• WHAT YOU HAVE TO DO: For the entries below, the expected answer is the line with "split; [|done]. exists st. split; [done|].", the line with "destruct Hok as", and every line between them, exactly as written, and nothing more.

(Stored data)
——————————
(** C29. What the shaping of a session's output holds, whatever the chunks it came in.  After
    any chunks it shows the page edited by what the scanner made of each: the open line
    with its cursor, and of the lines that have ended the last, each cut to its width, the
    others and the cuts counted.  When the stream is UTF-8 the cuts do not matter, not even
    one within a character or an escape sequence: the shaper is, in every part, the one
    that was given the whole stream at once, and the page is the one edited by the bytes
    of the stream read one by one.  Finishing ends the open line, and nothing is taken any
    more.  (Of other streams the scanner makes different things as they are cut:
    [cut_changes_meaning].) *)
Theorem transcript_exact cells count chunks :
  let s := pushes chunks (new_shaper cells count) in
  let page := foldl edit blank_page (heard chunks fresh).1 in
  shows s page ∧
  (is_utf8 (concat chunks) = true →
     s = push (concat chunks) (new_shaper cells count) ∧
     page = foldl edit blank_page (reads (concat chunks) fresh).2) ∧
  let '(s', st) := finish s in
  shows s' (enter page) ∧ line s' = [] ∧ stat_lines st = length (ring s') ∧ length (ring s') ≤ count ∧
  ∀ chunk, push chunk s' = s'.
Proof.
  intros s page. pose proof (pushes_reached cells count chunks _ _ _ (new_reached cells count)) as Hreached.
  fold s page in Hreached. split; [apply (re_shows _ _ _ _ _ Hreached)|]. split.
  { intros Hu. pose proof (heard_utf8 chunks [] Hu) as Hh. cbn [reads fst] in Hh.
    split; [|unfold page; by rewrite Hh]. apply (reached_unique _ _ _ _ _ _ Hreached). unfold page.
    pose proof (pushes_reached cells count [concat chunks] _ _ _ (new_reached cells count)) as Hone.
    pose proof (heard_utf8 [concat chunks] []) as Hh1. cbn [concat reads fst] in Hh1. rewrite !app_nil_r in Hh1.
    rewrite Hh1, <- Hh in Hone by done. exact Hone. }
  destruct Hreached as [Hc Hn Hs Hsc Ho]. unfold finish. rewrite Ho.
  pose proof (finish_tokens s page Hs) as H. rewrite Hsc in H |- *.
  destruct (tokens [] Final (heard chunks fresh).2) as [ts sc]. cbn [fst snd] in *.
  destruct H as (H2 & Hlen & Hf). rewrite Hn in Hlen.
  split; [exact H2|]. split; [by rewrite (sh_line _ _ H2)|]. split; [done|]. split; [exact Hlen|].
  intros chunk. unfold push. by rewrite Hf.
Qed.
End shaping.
——————————
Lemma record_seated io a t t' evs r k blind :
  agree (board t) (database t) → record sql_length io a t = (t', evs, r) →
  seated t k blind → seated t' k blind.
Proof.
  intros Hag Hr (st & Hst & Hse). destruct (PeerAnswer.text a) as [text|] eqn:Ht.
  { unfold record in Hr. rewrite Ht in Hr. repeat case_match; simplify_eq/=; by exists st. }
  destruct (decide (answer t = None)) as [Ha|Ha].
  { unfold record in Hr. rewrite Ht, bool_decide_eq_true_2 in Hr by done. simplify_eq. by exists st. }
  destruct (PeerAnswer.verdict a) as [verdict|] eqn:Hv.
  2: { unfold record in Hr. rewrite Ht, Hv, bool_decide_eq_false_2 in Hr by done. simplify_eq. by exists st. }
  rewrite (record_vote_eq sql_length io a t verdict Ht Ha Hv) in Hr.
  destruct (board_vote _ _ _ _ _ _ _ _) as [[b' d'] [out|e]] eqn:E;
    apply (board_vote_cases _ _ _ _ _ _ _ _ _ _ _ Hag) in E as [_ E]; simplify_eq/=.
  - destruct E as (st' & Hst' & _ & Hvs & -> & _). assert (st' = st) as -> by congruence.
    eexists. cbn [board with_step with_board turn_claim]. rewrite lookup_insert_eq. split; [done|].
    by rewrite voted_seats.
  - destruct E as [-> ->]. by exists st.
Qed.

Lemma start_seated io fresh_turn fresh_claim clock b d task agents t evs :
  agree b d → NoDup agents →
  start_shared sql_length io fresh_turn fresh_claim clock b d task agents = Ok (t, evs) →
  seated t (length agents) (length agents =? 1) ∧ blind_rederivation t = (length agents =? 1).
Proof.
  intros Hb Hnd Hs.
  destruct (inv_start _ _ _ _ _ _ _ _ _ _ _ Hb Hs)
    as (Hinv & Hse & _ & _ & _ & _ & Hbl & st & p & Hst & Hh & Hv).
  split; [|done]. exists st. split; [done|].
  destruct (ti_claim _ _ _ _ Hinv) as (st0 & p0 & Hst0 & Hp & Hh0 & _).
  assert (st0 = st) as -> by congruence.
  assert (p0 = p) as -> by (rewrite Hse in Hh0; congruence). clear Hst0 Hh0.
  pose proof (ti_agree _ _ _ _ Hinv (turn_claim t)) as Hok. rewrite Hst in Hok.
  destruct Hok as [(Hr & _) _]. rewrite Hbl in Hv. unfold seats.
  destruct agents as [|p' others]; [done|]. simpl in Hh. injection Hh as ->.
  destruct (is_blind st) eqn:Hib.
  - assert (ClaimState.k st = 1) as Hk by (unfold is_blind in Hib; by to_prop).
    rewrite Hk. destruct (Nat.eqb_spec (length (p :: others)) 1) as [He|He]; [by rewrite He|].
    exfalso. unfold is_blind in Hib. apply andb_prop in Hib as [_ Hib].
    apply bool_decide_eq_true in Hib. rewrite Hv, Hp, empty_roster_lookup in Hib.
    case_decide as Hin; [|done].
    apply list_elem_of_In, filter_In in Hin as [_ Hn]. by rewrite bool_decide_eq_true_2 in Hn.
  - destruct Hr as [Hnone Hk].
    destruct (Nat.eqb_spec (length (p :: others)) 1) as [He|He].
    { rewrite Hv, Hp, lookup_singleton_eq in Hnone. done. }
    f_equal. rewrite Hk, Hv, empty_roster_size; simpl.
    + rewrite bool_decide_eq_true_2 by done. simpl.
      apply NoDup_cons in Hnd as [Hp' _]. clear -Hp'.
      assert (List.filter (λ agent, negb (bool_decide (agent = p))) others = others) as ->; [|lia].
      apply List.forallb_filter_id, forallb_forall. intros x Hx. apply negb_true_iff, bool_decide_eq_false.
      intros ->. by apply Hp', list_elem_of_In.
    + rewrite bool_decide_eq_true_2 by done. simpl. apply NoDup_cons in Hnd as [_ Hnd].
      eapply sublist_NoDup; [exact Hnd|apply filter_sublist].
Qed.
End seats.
——————————
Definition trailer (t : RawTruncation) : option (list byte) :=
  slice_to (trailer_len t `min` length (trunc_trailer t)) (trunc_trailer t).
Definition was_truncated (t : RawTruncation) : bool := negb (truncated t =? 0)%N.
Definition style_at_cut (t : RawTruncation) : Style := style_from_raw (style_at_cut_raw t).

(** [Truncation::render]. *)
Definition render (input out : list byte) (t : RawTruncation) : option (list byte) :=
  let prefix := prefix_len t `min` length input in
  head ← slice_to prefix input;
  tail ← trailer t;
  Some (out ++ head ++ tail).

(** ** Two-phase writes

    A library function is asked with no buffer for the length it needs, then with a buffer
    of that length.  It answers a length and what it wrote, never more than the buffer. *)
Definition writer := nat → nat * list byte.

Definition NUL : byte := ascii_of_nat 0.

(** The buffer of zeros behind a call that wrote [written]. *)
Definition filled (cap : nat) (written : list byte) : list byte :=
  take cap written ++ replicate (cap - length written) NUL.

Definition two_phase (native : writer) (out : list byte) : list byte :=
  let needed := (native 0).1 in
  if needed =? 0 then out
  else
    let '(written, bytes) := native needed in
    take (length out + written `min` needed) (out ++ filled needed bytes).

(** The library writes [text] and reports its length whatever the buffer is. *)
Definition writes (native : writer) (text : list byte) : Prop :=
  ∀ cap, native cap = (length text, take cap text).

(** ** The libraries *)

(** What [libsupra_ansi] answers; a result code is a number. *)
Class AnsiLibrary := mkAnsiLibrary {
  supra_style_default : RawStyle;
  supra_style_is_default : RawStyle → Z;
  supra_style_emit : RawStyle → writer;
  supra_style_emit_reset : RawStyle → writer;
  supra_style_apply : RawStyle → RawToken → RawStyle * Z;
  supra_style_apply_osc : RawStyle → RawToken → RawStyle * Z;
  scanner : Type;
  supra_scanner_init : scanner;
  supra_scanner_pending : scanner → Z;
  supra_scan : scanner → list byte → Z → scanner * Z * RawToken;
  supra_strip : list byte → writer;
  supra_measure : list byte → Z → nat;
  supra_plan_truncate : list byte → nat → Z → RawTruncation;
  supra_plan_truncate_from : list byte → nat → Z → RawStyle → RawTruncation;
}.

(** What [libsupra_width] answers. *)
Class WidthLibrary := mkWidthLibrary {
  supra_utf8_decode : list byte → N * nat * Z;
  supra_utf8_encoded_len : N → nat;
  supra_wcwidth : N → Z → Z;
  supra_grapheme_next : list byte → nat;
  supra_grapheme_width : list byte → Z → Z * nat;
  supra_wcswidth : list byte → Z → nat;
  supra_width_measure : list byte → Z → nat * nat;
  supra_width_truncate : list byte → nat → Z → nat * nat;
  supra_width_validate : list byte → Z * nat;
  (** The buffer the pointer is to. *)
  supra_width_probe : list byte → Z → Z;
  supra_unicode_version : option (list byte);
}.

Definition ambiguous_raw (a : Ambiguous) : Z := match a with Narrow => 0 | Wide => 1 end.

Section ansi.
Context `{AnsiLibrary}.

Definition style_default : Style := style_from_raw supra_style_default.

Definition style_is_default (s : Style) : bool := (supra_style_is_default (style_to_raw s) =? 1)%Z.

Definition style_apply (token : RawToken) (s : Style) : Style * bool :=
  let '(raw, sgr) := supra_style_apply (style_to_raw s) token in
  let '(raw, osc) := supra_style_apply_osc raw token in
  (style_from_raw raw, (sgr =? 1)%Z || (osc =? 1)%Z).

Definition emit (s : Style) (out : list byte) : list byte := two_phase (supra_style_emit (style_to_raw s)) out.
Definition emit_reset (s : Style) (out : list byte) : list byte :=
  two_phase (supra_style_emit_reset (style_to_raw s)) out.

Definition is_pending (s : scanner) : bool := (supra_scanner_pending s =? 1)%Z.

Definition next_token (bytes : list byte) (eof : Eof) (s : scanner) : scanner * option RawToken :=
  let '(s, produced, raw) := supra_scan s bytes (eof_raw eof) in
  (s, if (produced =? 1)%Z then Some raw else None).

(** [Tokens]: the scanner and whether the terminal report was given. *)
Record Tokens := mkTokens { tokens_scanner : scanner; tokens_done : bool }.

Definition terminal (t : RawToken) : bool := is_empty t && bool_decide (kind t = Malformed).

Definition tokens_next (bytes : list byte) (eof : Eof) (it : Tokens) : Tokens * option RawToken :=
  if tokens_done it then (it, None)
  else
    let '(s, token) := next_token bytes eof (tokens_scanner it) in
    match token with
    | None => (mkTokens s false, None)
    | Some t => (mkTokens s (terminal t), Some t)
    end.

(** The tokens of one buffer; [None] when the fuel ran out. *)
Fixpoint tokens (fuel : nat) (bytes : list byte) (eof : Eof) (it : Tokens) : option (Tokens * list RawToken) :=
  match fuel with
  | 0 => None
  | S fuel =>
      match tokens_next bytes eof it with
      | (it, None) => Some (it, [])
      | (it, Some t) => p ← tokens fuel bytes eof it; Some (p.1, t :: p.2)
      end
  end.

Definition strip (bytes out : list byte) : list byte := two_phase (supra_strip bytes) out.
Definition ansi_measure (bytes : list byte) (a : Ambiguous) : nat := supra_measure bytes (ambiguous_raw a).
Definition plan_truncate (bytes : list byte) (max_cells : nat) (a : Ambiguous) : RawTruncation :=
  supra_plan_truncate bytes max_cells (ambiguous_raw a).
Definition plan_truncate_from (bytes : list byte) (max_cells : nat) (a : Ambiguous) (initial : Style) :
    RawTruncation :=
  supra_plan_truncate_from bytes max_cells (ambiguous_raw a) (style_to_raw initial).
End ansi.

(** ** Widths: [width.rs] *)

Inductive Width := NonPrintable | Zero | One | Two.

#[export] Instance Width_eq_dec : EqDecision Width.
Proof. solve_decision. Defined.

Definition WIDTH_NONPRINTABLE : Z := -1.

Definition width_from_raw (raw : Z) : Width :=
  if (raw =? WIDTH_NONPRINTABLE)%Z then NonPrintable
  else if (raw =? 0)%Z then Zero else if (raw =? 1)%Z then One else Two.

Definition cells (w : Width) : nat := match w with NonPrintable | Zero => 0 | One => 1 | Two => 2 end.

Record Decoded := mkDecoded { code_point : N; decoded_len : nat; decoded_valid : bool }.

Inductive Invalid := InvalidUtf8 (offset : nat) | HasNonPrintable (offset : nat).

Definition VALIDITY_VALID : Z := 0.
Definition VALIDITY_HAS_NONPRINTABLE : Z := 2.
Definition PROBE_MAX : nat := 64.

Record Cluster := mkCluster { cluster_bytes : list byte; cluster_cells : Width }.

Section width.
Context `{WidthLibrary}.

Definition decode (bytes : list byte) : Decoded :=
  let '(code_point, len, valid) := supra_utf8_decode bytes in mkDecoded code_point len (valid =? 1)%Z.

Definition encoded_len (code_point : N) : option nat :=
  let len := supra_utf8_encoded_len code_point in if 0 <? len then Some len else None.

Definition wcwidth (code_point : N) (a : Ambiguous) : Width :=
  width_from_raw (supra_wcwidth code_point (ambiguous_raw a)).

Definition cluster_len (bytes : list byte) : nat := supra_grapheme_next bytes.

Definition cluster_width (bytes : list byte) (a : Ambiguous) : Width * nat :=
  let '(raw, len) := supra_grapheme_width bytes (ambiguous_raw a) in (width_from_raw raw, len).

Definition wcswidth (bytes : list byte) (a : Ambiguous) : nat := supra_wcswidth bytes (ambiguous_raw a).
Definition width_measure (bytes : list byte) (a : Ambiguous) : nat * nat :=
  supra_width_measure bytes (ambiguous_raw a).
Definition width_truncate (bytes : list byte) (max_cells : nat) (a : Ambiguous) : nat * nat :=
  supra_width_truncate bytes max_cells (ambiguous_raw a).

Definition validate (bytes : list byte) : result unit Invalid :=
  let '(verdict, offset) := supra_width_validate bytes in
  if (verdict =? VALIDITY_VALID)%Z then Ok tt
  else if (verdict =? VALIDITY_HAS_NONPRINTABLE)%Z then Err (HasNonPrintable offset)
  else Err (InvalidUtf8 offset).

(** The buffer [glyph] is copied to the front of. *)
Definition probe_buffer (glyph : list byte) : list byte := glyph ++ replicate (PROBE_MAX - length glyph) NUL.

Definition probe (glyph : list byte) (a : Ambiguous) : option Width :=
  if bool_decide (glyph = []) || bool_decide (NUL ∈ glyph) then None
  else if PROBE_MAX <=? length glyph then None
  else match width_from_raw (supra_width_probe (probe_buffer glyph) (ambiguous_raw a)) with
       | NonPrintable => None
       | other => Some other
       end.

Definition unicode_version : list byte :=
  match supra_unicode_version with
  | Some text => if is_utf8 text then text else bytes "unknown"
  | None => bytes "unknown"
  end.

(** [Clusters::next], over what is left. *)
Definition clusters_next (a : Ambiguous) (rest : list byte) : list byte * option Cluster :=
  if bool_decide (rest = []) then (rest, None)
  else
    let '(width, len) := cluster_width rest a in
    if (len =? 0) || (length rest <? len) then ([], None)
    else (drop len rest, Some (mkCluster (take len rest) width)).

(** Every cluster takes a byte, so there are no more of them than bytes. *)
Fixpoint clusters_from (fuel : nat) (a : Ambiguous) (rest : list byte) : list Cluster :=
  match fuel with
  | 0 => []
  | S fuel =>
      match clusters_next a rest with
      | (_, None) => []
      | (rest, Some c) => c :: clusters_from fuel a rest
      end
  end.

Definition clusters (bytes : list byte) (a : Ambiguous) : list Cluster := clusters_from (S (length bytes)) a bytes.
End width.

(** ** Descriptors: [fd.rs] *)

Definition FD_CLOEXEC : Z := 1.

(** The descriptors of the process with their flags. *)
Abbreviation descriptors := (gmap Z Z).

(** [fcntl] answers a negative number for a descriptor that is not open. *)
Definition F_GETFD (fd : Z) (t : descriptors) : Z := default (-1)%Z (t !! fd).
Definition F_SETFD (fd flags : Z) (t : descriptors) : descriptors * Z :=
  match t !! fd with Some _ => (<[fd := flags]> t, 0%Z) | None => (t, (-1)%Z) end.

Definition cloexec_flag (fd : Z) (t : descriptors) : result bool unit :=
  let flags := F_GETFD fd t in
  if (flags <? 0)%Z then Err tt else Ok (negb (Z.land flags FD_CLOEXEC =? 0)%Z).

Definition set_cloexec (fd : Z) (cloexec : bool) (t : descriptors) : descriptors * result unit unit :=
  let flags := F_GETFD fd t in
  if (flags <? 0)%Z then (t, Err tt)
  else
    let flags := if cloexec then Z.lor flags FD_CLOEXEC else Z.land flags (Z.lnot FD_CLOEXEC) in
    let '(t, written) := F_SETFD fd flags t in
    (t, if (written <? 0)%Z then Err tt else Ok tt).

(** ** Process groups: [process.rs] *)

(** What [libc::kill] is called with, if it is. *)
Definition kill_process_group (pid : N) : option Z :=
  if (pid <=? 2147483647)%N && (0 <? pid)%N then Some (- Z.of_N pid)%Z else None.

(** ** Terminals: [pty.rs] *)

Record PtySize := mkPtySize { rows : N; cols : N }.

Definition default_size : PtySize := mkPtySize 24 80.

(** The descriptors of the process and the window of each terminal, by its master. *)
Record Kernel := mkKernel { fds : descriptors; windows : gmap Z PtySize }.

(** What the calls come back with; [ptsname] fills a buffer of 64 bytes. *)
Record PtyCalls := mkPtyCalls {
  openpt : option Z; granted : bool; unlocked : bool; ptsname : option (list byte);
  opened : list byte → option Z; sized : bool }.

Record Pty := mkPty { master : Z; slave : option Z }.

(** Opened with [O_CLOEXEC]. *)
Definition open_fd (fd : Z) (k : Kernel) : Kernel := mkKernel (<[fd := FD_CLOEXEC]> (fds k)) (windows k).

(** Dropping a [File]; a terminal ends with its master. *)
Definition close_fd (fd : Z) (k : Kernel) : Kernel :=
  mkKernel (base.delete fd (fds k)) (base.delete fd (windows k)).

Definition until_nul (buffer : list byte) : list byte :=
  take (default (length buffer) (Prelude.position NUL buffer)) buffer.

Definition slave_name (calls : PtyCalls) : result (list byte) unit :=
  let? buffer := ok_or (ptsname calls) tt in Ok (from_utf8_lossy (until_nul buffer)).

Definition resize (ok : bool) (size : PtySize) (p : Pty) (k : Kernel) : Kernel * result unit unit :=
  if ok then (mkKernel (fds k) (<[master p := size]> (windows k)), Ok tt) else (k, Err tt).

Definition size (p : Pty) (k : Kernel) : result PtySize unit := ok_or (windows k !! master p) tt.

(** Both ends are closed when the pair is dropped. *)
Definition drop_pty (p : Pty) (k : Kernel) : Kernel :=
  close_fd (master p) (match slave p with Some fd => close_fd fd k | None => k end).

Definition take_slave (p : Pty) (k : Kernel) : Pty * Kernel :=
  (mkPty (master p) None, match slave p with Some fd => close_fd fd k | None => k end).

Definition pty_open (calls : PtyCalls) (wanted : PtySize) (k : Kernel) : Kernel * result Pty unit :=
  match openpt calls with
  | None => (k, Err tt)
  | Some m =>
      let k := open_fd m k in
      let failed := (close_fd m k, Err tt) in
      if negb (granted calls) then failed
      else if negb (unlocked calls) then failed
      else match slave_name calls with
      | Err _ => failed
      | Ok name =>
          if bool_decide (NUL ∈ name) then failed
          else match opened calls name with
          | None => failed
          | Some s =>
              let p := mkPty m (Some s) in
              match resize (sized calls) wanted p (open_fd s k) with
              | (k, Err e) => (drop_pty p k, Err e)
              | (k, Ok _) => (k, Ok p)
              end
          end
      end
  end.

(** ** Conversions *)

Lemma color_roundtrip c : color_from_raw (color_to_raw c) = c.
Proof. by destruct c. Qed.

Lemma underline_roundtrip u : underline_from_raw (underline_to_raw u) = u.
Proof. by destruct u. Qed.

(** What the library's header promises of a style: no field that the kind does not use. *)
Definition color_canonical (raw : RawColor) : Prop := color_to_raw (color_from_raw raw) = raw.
——————————
• RESULT BELOW:
  split; [|done]. exists st. split; [done|].
  destruct (ti_claim _ _ _ _ Hinv) as (st0 & p0 & Hst0 & Hp & Hh0 & _).
  assert (st0 = st) as -> by congruence.
  assert (p0 = p) as -> by (rewrite Hse in Hh0; congruence). clear Hst0 Hh0.
  pose proof (ti_agree _ _ _ _ Hinv (turn_claim t)) as Hok. rewrite Hst in Hok.
  destruct Hok as [(Hr & _) _]. rewrite Hbl in Hv. unfold seats.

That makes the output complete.